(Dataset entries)
(* ===== verification/PropertyTable.v ===== *)
(** * Property tables

    [runtime/PropertyMapHashTable.h], [runtime/PropertyTable.cpp] and
    [runtime/PropertyOffset.h]: the hash table that maps the property names of
    a [Structure] to storage offsets and keeps them in insertion order.  An
    index of [m_indexSize] slots, probed by double hashing, points into an
    array of entries; removed entries stay as tombstones until a rehash. *)

From stdpp Require Import base numbers list gmap.
From S2P Require Import Prelude Probe.

#[local] Open Scope Z_scope.

(** ** Property offsets *)

Definition invalidOffset : Z := -1.
Definition firstOutOfLineOffset : Z := 100.

Inductive pt_fault :=
  | Index_out_of_range | Table_out_of_range | Deleted_key_read | Assertion | No_deleted_offset
  | Fuel_exhausted.

Definition checkOffset (offset : Z) : bool := invalidOffset <=? offset.
Definition isInlineOffset (offset : Z) : bool := offset <? firstOutOfLineOffset.
Definition isOutOfLineOffset (offset : Z) : bool := negb (isInlineOffset offset).
Definition isValidOffset (offset : Z) : bool := negb (offset =? invalidOffset).

Definition checkOffset_in (offset inlineCapacity : Z) : bool :=
  (invalidOffset <=? offset) &&
  ((offset =? invalidOffset) || (offset <? inlineCapacity) || isOutOfLineOffset offset).

Definition validateOffset (offset : Z) : bool := checkOffset offset && isValidOffset offset.
Definition validateOffset_in (offset inlineCapacity : Z) : bool :=
  checkOffset_in offset inlineCapacity && isValidOffset offset.

(** The results are of type [size_t]; out-of-line properties are stored at
    negative positions before the butterfly pointer. *)
Definition offsetInInlineStorage (offset : Z) : Z := u64 offset.
Definition offsetInOutOfLineStorage (offset : Z) : Z :=
  u64 (- (offset - firstOutOfLineOffset) - 1).
Definition offsetInRespectiveStorage (offset : Z) : Z :=
  if isInlineOffset offset then offsetInInlineStorage offset
  else offsetInOutOfLineStorage offset.

Definition numberOfOutOfLineSlotsForLastOffset (offset : Z) : Z :=
  if offset <? firstOutOfLineOffset then 0 else u64 (offset - firstOutOfLineOffset + 1).

Definition numberOfSlotsForLastOffset (offset inlineCapacity : Z) : Z :=
  if offset <? inlineCapacity then u64 (offset + 1)
  else u64 (inlineCapacity + numberOfOutOfLineSlotsForLastOffset offset).

Definition offsetForPropertyNumber (propertyNumber inlineCapacity : Z) : Z :=
  let offset := propertyNumber in
  if inlineCapacity <=? offset then s32 (s32 (offset + firstOutOfLineOffset) - inlineCapacity)
  else offset.

(** ** The table

    A key is the address of a [StringImpl]; [StringHeap] gives what the table
    reads of the string there: [existingHash] is its hash, and [hasHash] tells
    whether it was computed before the operation, which [findWithString] does
    itself.  The addresses 0 and 1 are the null pointer and
    [PROPERTY_MAP_DELETED_ENTRY_KEY]. *)

Class StringHeap := {
  existingHash : Z -> Z;
  hasHash : Z -> bool;
  isIdentifier : Z -> bool;
  isEmptyUnique : Z -> bool;
  characters : Z -> list Z
}.

Definition DELETED_KEY : Z := 1.

Record PropertyMapEntry := mk_entry {
  key : Z;
  offset : Z;
  attributes : Z;
  specificValue : Z
}.

Definition null_entry : PropertyMapEntry := mk_entry 0 0 0 0.

(** [m_index] and [table] are the two parts of the block [m_index] points to;
    [key_refs] are the reference counts of the strings on the heap. *)
Record PropertyTable := mk_table {
  m_indexSize : Z;
  m_indexMask : Z;
  m_index : list Z;
  table : list PropertyMapEntry;
  m_keyCount : Z;
  m_deletedCount : Z;
  m_deletedOffsets : option (list Z);
  key_refs : gmap Z Z
}.

Definition eta_table (t : PropertyTable) : PropertyTable :=
  mk_table (m_indexSize t) (m_indexMask t) (m_index t) (table t) (m_keyCount t)
    (m_deletedCount t) (m_deletedOffsets t) (key_refs t).

#[global] Instance Upd_m_index : Upd m_index := ltac:(mk_upd eta_table m_index).
#[global] Instance Upd_table : Upd table := ltac:(mk_upd eta_table table).
#[global] Instance Upd_m_keyCount : Upd m_keyCount := ltac:(mk_upd eta_table m_keyCount).
#[global] Instance Upd_m_deletedCount : Upd m_deletedCount := ltac:(mk_upd eta_table m_deletedCount).
#[global] Instance Upd_m_deletedOffsets : Upd m_deletedOffsets :=
  ltac:(mk_upd eta_table m_deletedOffsets).
#[global] Instance Upd_key_refs : Upd key_refs := ltac:(mk_upd eta_table key_refs).

Abbreviation PM := (M pt_fault PropertyTable).

Definition pt_assert (b : bool) : PM unit := if b then mret tt else mfail Assertion.

Definition MinimumTableSize : Z := 8.
Definition EmptyEntryIndex : Z := 0.

Definition size (t : PropertyTable) : Z := m_keyCount t.
Definition isEmpty (t : PropertyTable) : bool := m_keyCount t =? 0.
Definition usedCount (t : PropertyTable) : Z := u32 (m_keyCount t + m_deletedCount t).
Definition tableCapacity (t : PropertyTable) : Z := Z.shiftr (m_indexSize t) 1.
Definition deletedEntryIndex (t : PropertyTable) : Z := u32 (tableCapacity t + 1).
Definition canInsert (t : PropertyTable) : bool := usedCount t <? tableCapacity t.

Definition sizeForCapacity (capacity : Z) : Z :=
  if capacity <? MinimumTableSize / 2 then MinimumTableSize
  else u32 (nextPowerOf2 (u32 (capacity + 1)) * 2).

(** [StringImpl::ref] and [deref]: the count kept in the string. *)
Definition ref (k : Z) : PM unit :=
  mmod (fun t => t <| key_refs := partial_alter (fun n => Some (default 0 n + 1)) k (key_refs t) |>).
Definition deref (k : Z) : PM unit :=
  mmod (fun t => t <| key_refs := partial_alter (fun n => Some (default 0 n - 1)) k (key_refs t) |>).

Definition index_at (i : Z) : PM Z :=
  t ← mget; of_opt Index_out_of_range (aget (m_index t) i).
Definition entry_at (i : Z) : PM PropertyMapEntry :=
  t ← mget; of_opt Table_out_of_range (aget (table t) i).
Definition set_index (i v : Z) : PM unit :=
  t ← mget;
  l ← of_opt Index_out_of_range (aset (m_index t) i v);
  mmod (fun t => t <| m_index := l |>).
Definition set_entry (i : Z) (e : PropertyMapEntry) : PM unit :=
  t ← mget;
  l ← of_opt Table_out_of_range (aset (table t) i e);
  mmod (fun t => t <| table := l |>).

(** A zeroed block for an index of [size] slots. *)
Definition zeroed_index (size : Z) : list Z := replicate (Z.to_nat size) 0.
Definition zeroed_table (size : Z) : list PropertyMapEntry :=
  replicate (Z.to_nat (Z.shiftr size 1 + 1)) null_entry.

Section table.
Context {SH : StringHeap}.

(** [find_iterator]: the position of the entry in [table], if any, and the slot
    of the index. *)
Definition find_iterator : Type := option Z * Z.

(** The probe loop of [find]; [found] is its test for the entry's key. *)
Fixpoint find_loop (found : Z -> PM bool) (fuel : nat) (k hash step : Z) : PM find_iterator :=
  match fuel with
  | O => mfail Fuel_exhausted
  | S fuel' =>
      t ← mget;
      let slot := Z.land hash (m_indexMask t) in
      entryIndex ← index_at slot;
      if entryIndex =? EmptyEntryIndex then mret (None, slot)
      else
        e ← entry_at (entryIndex - 1);
        b ← found (key e);
        if (b : bool) then mret (Some (entryIndex - 1), slot)
        else
          let step := if step =? 0 then Z.lor (doubleHash (existingHash k)) 1 else step in
          find_loop found fuel' k (u32 (hash + step)) step
  end.

Definition find (k : Z) : PM find_iterator :=
  t ← mget;
  pt_assert (negb (k =? 0) && (isIdentifier k || isEmptyUnique k));;
  find_loop (fun k' => mret (k =? k')) (Z.to_nat (m_indexSize t)) k (existingHash k) 0.

(** [equal(a, b)] of two string pointers; the tombstone is no string. *)
Definition equal (a b : Z) : PM bool :=
  if (a =? 0) || (b =? 0) then mret ((a =? 0) && (b =? 0))
  else if b =? DELETED_KEY then mfail Deleted_key_read
  else mret (bool_decide (characters a = characters b)).

(** [findWithString]: [k] is a string that is no identifier and has no hash yet;
    the entry whose key has the same characters. *)
Definition findWithString (k : Z) : PM find_iterator :=
  t ← mget;
  pt_assert (negb (k =? 0));;
  pt_assert (negb (isIdentifier k) && negb (hasHash k));;
  find_loop (fun k' => b ← equal k k'; mret (b && isIdentifier k'))
    (Z.to_nat (m_indexSize t)) k (existingHash k) 0.

(** The end of [add] and [reinsert]: a new entry at the slot [slot]. *)
Definition append_entry (slot : Z) (e : PropertyMapEntry) : PM Z :=
  t ← mget;
  let entryIndex := u32 (usedCount t + 1) in
  set_index slot entryIndex;;
  set_entry (entryIndex - 1) e;;
  mmod (fun t => t <| m_keyCount := u32 (m_keyCount t + 1) |>);;
  mret (entryIndex - 1).

Definition reinsert (e : PropertyMapEntry) : PM unit :=
  t ← mget;
  pt_assert (canInsert t);;
  iter ← find (key e);
  pt_assert (bool_decide (fst iter = None));;
  append_entry (snd iter) e;;
  mret tt.

(** [skipDeletedEntries] from position [i] of the array [l]. *)
Fixpoint skipDeletedEntries (l : list PropertyMapEntry) (fuel : nat) (i : Z) : PM Z :=
  match fuel with
  | O => mfail Fuel_exhausted
  | S fuel' =>
      e ← of_opt Table_out_of_range (aget l i);
      if key e =? DELETED_KEY then skipDeletedEntries l fuel' (i + 1) else mret i
  end.

(** The loop of [rehash] over the old array, up to [end_]. *)
Fixpoint reinsert_loop (old : list PropertyMapEntry) (fuel : nat) (iter end_ : Z) : PM unit :=
  match fuel with
  | O => mfail Fuel_exhausted
  | S fuel' =>
      if iter =? end_ then mret tt
      else
        t ← mget;
        pt_assert (canInsert t);;
        e ← of_opt Table_out_of_range (aget old iter);
        reinsert e;;
        iter ← skipDeletedEntries old (S (length old)) (iter + 1);
        reinsert_loop old fuel' iter end_
  end.

Definition rehash (newCapacity : Z) : PM unit :=
  t ← mget;
  let old := table t in
  iter ← skipDeletedEntries old (S (length old)) 0;
  let end_ := usedCount t in
  let size := sizeForCapacity newCapacity in
  mmod (fun t => mk_table size (u32 (size - 1)) (zeroed_index size) (zeroed_table size) 0 0
                   (m_deletedOffsets t) (key_refs t));;
  reinsert_loop old (S (length old)) iter end_.

Inductive EffectOnPropertyOffset := PropertyOffsetMayChange | PropertyOffsetMustNotChange.

(** [add]: the iterator, whether the entry is new, and the new value of the
    caller's [offset]. *)
Definition add (e : PropertyMapEntry) (off : Z) (effect : EffectOnPropertyOffset)
    : PM (find_iterator * bool * Z) :=
  iter ← find (key e);
  match fst iter with
  | Some i =>
      e' ← entry_at i;
      pt_assert (offset e' <=? off);;
      mret (iter, false, off)
  | None =>
      ref (key e);;
      t ← mget;
      iter ← (if canInsert t then mret iter
              else
                rehash (u32 (m_keyCount t + 1));;
                iter ← find (key e);
                pt_assert (bool_decide (fst iter = None));;
                mret iter);
      i ← append_entry (snd iter) e;
      match effect with
      | PropertyOffsetMayChange => mret (Some i, snd iter, true, Z.max off (offset e))
      | PropertyOffsetMustNotChange =>
          pt_assert (offset e <=? off);; mret (Some i, snd iter, true, off)
      end
  end.

Definition remove_iter (iter : find_iterator) : PM unit :=
  match fst iter with
  | None => mret tt
  | Some i =>
      t ← mget;
      set_index (snd iter) (deletedEntryIndex t);;
      e ← entry_at i;
      deref (key e);;
      set_entry i (mk_entry DELETED_KEY (offset e) (attributes e) (specificValue e));;
      pt_assert (1 <=? m_keyCount t);;
      mmod (fun t => t <| m_keyCount := u32 (m_keyCount t - 1) |>
                       <| m_deletedCount := u32 (m_deletedCount t + 1) |>);;
      t ← mget;
      if m_indexSize t <=? u32 (m_deletedCount t * 4) then rehash (m_keyCount t) else mret tt
  end.

Definition remove (k : Z) : PM unit := iter ← find k; remove_iter iter.

(** Ordered iteration, as [for (iter = begin(); iter != end(); ++iter)]. *)
Fixpoint entries_loop (l : list PropertyMapEntry) (fuel : nat) (iter end_ : Z)
    : PM (list PropertyMapEntry) :=
  match fuel with
  | O => mfail Fuel_exhausted
  | S fuel' =>
      if iter =? end_ then mret []
      else
        e ← of_opt Table_out_of_range (aget l iter);
        iter ← skipDeletedEntries l (S (length l)) (iter + 1);
        es ← entries_loop l fuel' iter end_;
        mret (e :: es)
  end.

Definition entries : PM (list PropertyMapEntry) :=
  t ← mget;
  iter ← skipDeletedEntries (table t) (S (length (table t))) 0;
  entries_loop (table t) (S (length (table t))) iter (usedCount t).

(** ** Deleted offsets *)

Definition propertyStorageSize (t : PropertyTable) : Z :=
  u32 (size t + match m_deletedOffsets t with Some l => Z.of_nat (length l) | None => 0 end).

Definition clearDeletedOffsets : PM unit := mmod (fun t => t <| m_deletedOffsets := None |>).

Definition hasDeletedOffset (t : PropertyTable) : bool :=
  match m_deletedOffsets t with Some (_ :: _) => true | _ => false end.

(** The vector's last element; the head of the list is its first. *)
Definition getDeletedOffset : PM Z :=
  t ← mget;
  match m_deletedOffsets t with
  | Some l =>
      match last l with
      | Some o =>
          mmod (fun t => t <| m_deletedOffsets := Some (removelast l) |>);; mret o
      | None => mfail No_deleted_offset
      end
  | None => mfail No_deleted_offset
  end.

Definition addDeletedOffset (o : Z) : PM unit :=
  mmod (fun t => t <| m_deletedOffsets := Some (default [] (m_deletedOffsets t) ++ [o]) |>).

Definition nextOffset (inlineCapacity : Z) : PM Z :=
  t ← mget;
  if hasDeletedOffset t then getDeletedOffset
  else mret (offsetForPropertyNumber (s32 (size t)) inlineCapacity).

(** ** Construction and copies *)

(** [PropertyTable(VM&, initialCapacity)] over a heap with the counts [refs]. *)
Definition create (refs : gmap Z Z) (initialCapacity : Z) : PropertyTable :=
  let size := sizeForCapacity initialCapacity in
  mk_table size (u32 (size - 1)) (zeroed_index size) (zeroed_table size) 0 0 None refs.

(** References to the keys of a copied table. *)
Fixpoint ref_all (es : list PropertyMapEntry) : PM unit :=
  match es with
  | [] => mret tt
  | e :: es' => ref (key e);; ref_all es'
  end.

(** [clone] of a table of the same size: a copy of the block. *)
Definition clone (other : PropertyTable) : res pt_fault PropertyTable :=
  match (es ← entries; ref_all es) other with
  | Ok (_, t) => Ok t
  | Err e => Err e
  end.

(** [clone] with another capacity: the entries inserted into a fresh table. *)
Fixpoint clone_loop (es : list PropertyMapEntry) : PM unit :=
  match es with
  | [] => mret tt
  | e :: es' =>
      t ← mget;
      pt_assert (canInsert t);;
      reinsert e;;
      ref (key e);;
      clone_loop es'
  end.

Definition clone_capacity (initialCapacity : Z) (other : PropertyTable) : res pt_fault PropertyTable :=
  if initialCapacity <? m_keyCount other then Err Assertion
  else
    match entries other with
    | Err e => Err e
    | Ok (es, _) =>
        match clone_loop es (create (key_refs other) initialCapacity) with
        | Ok (_, t) => Ok (t <| m_deletedOffsets := m_deletedOffsets other |>)
        | Err e => Err e
        end
    end.

Definition copy (newCapacity : Z) (t : PropertyTable) : res pt_fault PropertyTable :=
  if newCapacity <? m_keyCount t then Err Assertion
  else if sizeForCapacity newCapacity =? m_indexSize t then clone t
  else clone_capacity newCapacity t.

(** [~PropertyTable]: the references are given back. *)
Fixpoint deref_all (es : list PropertyMapEntry) : PM unit :=
  match es with
  | [] => mret tt
  | e :: es' => deref (key e);; deref_all es'
  end.

Definition destroy : PM unit := es ← entries; deref_all es.

End table.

:: The problem ::
Filter the data above by the word "counts" and copy every line that matches.

:: Exercise output ::
    [key_refs] are the reference counts of the strings on the heap. *)
(** [PropertyTable(VM&, initialCapacity)] over a heap with the counts [refs]. *)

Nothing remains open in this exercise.